Information given START
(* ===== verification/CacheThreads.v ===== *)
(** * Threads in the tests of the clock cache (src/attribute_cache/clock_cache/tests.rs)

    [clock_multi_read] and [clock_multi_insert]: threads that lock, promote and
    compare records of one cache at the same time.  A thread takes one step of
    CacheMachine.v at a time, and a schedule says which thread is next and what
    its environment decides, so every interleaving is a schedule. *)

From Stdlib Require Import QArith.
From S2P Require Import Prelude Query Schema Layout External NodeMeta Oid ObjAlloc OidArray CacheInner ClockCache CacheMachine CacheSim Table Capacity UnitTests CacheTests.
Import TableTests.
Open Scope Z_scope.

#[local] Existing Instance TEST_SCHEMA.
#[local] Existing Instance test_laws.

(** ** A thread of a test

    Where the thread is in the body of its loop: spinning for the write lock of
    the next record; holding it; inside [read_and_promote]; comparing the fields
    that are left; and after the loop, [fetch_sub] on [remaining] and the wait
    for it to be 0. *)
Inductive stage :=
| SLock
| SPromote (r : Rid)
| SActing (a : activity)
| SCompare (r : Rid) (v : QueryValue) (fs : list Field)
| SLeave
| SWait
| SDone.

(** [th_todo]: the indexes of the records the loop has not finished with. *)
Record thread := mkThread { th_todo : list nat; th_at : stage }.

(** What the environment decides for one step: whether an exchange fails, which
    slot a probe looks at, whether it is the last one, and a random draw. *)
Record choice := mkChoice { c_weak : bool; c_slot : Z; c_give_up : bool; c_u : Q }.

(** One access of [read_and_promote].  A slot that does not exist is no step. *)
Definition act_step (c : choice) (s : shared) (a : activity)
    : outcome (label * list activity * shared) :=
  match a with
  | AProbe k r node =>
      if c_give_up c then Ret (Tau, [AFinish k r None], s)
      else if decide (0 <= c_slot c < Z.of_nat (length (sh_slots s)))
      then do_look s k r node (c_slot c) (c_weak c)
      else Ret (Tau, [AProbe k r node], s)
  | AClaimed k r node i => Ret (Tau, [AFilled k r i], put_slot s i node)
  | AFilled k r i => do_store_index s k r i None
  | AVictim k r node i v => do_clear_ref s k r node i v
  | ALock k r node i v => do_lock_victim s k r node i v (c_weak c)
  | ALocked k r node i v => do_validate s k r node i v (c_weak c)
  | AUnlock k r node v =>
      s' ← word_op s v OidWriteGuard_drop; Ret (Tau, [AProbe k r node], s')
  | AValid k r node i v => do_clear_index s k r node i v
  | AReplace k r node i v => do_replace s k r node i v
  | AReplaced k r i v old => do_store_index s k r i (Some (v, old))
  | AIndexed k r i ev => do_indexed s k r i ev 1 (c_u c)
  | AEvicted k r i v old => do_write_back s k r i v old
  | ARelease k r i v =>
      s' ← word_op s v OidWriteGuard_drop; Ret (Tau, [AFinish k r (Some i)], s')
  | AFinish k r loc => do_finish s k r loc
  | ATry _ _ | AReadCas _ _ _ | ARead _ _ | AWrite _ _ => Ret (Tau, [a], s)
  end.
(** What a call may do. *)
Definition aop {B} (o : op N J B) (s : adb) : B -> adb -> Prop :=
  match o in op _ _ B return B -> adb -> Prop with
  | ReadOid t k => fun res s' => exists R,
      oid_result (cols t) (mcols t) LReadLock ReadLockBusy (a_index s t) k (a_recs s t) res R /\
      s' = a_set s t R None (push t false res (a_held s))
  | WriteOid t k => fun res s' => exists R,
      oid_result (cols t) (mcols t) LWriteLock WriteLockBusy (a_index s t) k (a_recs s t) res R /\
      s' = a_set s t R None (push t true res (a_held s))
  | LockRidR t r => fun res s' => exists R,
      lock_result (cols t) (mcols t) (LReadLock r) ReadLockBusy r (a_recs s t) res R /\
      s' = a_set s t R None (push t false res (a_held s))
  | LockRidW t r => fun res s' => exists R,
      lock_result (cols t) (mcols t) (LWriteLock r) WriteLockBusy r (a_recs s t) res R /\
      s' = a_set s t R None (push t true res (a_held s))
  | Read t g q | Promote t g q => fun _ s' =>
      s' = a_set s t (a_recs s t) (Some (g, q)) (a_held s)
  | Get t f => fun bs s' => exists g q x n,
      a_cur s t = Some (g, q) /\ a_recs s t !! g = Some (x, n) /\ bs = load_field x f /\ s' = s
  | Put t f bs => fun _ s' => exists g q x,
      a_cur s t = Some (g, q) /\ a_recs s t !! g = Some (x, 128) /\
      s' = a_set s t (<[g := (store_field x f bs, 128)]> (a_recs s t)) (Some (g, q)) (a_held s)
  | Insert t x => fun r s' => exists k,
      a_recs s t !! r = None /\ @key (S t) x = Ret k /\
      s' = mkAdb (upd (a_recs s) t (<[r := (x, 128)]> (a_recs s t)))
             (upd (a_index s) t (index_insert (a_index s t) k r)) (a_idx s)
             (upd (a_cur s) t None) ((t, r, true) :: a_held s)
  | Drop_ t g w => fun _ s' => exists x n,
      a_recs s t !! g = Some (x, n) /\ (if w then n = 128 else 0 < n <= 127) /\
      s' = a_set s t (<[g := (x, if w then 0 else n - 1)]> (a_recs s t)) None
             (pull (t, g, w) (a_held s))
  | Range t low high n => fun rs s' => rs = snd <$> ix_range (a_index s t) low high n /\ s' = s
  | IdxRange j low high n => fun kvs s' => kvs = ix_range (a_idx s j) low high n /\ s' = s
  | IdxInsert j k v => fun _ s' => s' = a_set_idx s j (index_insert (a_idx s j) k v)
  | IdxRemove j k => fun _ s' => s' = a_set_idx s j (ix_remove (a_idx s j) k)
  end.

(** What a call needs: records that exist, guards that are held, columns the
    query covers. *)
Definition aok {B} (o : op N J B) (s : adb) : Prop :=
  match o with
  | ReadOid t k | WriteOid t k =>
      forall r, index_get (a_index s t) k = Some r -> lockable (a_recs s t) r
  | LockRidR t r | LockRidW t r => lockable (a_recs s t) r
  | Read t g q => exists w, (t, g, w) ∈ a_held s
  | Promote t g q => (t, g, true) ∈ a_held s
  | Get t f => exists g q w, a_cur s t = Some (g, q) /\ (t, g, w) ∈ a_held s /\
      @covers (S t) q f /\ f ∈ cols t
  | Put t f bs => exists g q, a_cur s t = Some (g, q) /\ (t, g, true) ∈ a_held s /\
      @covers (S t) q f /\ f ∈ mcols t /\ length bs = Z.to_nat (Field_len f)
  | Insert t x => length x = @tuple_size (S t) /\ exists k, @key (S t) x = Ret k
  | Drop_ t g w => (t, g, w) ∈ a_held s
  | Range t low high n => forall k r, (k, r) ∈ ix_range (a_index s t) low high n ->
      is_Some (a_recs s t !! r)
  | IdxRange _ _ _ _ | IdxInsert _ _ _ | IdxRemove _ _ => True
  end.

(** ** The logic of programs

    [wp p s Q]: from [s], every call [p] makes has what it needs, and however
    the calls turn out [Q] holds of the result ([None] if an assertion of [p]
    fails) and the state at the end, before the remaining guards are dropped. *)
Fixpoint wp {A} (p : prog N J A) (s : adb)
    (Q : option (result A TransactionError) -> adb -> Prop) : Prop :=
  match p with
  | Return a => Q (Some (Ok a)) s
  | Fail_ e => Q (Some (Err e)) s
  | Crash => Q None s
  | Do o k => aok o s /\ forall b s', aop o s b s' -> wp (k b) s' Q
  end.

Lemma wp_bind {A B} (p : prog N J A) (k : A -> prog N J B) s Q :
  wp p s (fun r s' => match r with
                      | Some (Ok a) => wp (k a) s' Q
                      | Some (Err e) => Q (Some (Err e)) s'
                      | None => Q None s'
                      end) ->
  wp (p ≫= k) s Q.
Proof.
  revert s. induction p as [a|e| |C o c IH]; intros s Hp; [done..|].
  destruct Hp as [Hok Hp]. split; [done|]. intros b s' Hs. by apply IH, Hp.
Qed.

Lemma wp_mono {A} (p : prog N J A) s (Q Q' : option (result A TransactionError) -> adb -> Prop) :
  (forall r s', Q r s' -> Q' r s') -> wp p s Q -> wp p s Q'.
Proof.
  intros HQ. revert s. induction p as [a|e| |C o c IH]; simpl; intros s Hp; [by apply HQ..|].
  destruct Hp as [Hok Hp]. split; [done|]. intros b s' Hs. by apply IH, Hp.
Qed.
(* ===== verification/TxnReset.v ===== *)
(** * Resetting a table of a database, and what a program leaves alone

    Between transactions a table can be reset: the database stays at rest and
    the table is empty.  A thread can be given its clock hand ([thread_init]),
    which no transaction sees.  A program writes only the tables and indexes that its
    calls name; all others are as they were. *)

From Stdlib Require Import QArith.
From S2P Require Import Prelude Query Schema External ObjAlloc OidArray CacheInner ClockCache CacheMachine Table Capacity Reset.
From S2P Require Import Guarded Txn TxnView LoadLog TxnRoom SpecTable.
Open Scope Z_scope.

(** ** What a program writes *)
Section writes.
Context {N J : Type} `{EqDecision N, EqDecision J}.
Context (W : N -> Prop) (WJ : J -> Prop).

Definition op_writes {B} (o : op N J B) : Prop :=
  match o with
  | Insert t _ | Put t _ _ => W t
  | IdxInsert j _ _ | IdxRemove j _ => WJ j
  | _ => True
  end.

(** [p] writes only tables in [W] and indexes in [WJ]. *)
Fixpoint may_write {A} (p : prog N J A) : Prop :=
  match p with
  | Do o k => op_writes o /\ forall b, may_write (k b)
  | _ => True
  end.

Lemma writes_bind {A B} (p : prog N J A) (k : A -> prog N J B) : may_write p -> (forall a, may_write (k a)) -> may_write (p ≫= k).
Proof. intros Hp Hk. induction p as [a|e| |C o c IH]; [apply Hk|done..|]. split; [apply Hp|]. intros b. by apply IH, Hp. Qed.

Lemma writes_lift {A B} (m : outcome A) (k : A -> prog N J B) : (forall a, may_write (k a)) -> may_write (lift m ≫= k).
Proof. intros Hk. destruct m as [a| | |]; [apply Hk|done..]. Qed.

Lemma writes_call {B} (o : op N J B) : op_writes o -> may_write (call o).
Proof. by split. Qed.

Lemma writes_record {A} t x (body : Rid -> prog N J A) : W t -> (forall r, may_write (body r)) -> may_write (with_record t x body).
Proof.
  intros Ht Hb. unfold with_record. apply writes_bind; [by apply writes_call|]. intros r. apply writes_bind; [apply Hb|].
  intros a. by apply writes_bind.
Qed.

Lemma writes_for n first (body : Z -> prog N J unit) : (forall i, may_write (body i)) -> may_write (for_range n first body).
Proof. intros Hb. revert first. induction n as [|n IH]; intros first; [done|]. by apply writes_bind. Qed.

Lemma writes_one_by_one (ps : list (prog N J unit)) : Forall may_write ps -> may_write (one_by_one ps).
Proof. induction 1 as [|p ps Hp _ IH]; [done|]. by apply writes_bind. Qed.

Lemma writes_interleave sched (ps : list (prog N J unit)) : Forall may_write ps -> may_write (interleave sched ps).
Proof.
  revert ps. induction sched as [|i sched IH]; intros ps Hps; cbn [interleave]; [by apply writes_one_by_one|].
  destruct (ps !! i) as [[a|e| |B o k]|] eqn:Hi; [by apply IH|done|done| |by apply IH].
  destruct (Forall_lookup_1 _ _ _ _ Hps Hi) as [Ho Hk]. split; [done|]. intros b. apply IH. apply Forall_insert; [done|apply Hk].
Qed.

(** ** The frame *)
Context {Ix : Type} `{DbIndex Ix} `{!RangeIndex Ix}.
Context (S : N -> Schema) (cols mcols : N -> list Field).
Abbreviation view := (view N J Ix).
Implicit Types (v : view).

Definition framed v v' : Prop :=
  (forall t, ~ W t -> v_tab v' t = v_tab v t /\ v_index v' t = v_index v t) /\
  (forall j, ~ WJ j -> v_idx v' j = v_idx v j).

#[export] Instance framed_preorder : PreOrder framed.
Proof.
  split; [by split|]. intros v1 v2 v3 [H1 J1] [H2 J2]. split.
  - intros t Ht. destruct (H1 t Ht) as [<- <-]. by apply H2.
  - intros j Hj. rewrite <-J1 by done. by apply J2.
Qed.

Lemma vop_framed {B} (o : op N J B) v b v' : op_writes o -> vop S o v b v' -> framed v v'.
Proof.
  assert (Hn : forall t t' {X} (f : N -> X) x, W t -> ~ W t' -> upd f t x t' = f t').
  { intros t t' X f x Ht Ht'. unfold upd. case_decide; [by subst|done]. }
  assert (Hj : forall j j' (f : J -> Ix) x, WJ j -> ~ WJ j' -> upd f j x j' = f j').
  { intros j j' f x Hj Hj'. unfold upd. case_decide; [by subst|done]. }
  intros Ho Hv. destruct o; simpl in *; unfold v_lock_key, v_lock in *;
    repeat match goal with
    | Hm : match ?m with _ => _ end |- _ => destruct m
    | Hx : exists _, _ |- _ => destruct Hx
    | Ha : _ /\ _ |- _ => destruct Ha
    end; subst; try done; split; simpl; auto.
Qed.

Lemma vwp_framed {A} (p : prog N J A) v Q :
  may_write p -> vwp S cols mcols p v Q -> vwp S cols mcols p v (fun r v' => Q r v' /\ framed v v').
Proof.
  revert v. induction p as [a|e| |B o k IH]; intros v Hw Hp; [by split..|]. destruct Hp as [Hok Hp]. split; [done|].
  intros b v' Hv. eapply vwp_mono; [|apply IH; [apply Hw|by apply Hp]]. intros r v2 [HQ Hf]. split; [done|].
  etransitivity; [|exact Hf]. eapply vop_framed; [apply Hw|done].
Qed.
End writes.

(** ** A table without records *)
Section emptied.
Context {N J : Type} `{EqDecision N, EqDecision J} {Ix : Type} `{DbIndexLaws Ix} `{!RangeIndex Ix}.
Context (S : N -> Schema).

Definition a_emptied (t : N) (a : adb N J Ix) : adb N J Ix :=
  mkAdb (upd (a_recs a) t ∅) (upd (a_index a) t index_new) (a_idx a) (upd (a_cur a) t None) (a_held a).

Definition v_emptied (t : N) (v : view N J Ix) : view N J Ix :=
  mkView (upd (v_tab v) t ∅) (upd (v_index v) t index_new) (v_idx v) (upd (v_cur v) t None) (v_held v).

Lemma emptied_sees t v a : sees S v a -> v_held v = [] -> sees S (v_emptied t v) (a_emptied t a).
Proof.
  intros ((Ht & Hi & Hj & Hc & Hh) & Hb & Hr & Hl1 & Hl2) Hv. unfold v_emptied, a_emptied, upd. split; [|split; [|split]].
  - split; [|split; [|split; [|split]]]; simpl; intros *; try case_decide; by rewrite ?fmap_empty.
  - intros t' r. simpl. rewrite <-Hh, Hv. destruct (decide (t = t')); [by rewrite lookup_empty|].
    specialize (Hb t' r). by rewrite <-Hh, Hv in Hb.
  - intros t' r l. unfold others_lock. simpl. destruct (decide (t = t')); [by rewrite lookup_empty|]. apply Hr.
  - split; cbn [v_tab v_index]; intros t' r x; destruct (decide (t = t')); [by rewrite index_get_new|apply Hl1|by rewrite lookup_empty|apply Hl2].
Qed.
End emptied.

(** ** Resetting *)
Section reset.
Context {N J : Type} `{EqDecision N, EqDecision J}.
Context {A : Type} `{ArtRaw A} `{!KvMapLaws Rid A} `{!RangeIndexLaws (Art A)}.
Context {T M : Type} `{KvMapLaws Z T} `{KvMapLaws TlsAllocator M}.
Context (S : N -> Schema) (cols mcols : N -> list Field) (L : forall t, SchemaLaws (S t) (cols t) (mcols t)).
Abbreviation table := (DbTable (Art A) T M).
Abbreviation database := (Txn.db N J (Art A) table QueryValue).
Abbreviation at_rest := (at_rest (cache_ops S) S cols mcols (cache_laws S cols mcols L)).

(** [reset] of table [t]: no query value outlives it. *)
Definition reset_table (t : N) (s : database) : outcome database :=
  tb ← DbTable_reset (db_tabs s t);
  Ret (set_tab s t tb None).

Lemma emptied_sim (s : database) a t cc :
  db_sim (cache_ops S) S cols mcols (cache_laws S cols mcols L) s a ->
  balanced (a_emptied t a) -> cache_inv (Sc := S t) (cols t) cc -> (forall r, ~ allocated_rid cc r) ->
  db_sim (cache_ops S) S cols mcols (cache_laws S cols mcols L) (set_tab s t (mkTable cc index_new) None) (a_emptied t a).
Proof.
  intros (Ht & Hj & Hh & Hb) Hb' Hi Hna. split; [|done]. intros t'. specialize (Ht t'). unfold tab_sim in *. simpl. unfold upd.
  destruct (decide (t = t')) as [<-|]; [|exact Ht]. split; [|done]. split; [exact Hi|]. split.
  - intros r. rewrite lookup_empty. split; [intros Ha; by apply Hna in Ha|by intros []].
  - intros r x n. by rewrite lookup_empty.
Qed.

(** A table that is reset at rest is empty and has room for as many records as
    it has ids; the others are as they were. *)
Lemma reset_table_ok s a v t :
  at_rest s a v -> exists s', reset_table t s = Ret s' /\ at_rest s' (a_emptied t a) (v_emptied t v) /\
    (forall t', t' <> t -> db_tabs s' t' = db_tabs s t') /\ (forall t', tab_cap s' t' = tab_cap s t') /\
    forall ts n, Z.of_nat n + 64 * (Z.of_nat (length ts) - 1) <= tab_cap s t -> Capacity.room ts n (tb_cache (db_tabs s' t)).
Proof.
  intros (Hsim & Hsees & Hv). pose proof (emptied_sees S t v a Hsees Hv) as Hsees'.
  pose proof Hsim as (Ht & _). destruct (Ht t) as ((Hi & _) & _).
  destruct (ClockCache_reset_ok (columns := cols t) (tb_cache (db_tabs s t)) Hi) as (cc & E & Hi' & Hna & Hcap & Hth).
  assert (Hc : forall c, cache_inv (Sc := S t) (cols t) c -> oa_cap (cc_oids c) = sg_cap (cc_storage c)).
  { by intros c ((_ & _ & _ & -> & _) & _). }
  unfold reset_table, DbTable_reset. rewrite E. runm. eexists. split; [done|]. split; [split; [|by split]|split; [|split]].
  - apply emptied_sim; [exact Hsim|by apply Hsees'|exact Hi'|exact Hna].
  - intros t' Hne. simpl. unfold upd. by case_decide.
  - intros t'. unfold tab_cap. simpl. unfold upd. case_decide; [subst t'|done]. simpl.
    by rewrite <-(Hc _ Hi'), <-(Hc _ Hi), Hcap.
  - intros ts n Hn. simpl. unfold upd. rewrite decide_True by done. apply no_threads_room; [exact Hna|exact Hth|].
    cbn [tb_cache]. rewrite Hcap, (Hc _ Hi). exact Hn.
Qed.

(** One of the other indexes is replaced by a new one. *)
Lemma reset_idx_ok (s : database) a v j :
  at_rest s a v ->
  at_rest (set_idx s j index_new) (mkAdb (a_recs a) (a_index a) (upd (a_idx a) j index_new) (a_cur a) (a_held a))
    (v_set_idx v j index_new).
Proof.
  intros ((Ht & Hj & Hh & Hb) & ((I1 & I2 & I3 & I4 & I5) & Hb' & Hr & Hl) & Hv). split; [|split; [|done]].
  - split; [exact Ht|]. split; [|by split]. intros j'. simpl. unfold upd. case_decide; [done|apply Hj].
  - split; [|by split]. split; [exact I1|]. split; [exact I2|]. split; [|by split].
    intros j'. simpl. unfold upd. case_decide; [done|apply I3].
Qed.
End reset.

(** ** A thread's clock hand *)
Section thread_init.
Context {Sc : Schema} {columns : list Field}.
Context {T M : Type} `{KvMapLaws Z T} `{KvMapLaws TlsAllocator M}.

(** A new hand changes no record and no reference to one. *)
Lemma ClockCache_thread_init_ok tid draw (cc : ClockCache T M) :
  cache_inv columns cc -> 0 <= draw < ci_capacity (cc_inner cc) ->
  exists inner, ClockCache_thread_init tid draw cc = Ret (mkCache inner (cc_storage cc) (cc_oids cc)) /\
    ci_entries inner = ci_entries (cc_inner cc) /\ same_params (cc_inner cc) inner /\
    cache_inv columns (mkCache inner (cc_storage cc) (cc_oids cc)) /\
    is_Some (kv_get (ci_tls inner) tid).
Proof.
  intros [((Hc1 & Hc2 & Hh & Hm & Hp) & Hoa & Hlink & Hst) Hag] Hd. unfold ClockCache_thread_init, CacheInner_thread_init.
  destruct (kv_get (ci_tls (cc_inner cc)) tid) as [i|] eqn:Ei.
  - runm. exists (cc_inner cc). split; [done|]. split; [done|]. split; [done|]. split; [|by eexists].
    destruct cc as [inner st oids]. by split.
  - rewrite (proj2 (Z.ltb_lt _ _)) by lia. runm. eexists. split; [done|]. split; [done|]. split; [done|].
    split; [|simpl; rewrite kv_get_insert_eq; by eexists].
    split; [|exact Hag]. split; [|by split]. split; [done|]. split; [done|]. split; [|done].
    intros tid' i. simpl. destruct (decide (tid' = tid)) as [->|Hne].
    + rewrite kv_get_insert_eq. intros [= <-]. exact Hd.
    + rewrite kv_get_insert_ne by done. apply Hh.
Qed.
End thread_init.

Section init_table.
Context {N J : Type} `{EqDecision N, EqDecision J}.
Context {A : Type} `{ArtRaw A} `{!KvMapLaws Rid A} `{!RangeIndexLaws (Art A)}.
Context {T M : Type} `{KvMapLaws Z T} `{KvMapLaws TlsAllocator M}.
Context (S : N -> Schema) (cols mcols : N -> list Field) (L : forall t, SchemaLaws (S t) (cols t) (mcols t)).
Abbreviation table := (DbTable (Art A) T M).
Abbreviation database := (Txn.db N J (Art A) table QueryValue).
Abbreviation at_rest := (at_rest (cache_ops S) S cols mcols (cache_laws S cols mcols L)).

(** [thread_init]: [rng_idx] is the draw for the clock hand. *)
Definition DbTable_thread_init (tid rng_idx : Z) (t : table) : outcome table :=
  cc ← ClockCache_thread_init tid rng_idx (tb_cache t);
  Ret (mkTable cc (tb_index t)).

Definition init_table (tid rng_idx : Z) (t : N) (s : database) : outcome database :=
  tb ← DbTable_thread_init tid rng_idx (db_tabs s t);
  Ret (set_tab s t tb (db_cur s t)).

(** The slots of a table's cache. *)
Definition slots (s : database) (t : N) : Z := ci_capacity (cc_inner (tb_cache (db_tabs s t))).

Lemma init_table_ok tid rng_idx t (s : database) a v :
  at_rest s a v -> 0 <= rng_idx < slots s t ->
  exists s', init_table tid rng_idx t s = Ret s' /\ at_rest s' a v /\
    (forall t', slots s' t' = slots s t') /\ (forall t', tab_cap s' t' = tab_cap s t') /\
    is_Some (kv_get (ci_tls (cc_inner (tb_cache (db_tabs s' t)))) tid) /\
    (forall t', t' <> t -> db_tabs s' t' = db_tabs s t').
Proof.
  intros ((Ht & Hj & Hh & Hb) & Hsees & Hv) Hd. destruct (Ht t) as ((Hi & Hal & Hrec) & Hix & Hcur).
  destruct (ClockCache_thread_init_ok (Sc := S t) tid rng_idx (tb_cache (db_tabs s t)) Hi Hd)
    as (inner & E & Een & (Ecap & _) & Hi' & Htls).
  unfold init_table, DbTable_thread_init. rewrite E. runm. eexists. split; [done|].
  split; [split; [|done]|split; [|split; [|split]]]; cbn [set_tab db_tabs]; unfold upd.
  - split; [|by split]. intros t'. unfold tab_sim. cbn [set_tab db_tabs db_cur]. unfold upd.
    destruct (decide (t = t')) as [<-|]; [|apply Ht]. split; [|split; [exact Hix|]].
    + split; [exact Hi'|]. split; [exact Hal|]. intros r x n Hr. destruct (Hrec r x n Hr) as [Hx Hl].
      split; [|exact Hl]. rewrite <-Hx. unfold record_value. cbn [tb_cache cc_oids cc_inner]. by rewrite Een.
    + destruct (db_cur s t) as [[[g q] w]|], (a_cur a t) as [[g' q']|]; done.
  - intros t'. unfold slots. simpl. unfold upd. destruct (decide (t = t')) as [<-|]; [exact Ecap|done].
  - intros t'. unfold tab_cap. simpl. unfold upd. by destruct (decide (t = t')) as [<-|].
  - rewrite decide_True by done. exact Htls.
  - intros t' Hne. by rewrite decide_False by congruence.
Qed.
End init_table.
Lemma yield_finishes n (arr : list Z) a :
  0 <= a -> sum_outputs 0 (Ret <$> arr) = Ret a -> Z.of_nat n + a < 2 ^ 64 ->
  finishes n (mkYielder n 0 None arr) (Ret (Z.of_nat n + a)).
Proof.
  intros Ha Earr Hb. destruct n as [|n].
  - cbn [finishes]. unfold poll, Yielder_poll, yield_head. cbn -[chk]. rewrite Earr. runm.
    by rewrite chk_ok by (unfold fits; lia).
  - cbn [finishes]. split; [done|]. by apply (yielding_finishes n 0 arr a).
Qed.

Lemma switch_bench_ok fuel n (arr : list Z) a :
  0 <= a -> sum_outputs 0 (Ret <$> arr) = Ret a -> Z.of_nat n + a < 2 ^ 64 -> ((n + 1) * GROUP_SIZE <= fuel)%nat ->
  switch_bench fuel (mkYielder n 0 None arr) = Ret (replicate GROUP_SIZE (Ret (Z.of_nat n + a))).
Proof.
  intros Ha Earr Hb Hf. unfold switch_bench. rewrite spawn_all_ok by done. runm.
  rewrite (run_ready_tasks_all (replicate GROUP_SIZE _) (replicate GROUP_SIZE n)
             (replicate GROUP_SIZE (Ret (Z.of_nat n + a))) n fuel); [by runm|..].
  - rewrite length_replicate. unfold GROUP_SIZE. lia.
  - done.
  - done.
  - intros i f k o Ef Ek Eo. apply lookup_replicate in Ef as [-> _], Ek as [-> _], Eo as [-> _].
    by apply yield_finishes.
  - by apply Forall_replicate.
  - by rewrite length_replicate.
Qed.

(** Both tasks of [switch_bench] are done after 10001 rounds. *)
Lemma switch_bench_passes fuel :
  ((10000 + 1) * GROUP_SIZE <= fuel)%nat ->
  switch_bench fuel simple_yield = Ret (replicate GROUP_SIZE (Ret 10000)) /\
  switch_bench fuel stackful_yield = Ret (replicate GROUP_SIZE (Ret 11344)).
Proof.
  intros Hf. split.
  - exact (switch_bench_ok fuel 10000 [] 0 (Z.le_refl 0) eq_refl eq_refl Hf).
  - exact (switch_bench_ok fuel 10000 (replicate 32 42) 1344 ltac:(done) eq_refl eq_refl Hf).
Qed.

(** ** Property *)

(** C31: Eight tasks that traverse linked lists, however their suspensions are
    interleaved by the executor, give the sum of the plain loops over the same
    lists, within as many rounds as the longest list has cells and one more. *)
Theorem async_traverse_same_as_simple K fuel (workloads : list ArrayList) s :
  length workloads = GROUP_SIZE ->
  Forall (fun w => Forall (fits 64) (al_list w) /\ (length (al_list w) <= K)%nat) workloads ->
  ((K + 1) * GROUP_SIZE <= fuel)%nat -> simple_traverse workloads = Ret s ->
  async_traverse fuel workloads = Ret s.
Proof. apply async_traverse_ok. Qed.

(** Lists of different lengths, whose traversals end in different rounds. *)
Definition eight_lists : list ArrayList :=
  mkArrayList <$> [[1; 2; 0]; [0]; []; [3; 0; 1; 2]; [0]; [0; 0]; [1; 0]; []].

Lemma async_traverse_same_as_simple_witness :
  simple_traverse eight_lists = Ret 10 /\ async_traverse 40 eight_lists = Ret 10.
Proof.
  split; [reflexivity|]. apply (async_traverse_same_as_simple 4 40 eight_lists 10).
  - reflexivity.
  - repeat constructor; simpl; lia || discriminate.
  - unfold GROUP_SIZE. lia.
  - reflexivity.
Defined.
Information given END
### [Work instructions]
Taking the entries above, write out exactly the lines starting with the line containing "rewrite (run_ready_tasks_all (replicate" and going on through the line containing "- by apply Forall_replicate.", both included, and nothing else.

### [Output of the task]
  rewrite (run_ready_tasks_all (replicate GROUP_SIZE _) (replicate GROUP_SIZE n)
             (replicate GROUP_SIZE (Ret (Z.of_nat n + a))) n fuel); [by runm|..].
  - rewrite length_replicate. unfold GROUP_SIZE. lia.
  - done.
  - done.
  - intros i f k o Ef Ek Eo. apply lookup_replicate in Ef as [-> _], Ek as [-> _], Eo as [-> _].
    by apply yield_finishes.
  - by apply Forall_replicate.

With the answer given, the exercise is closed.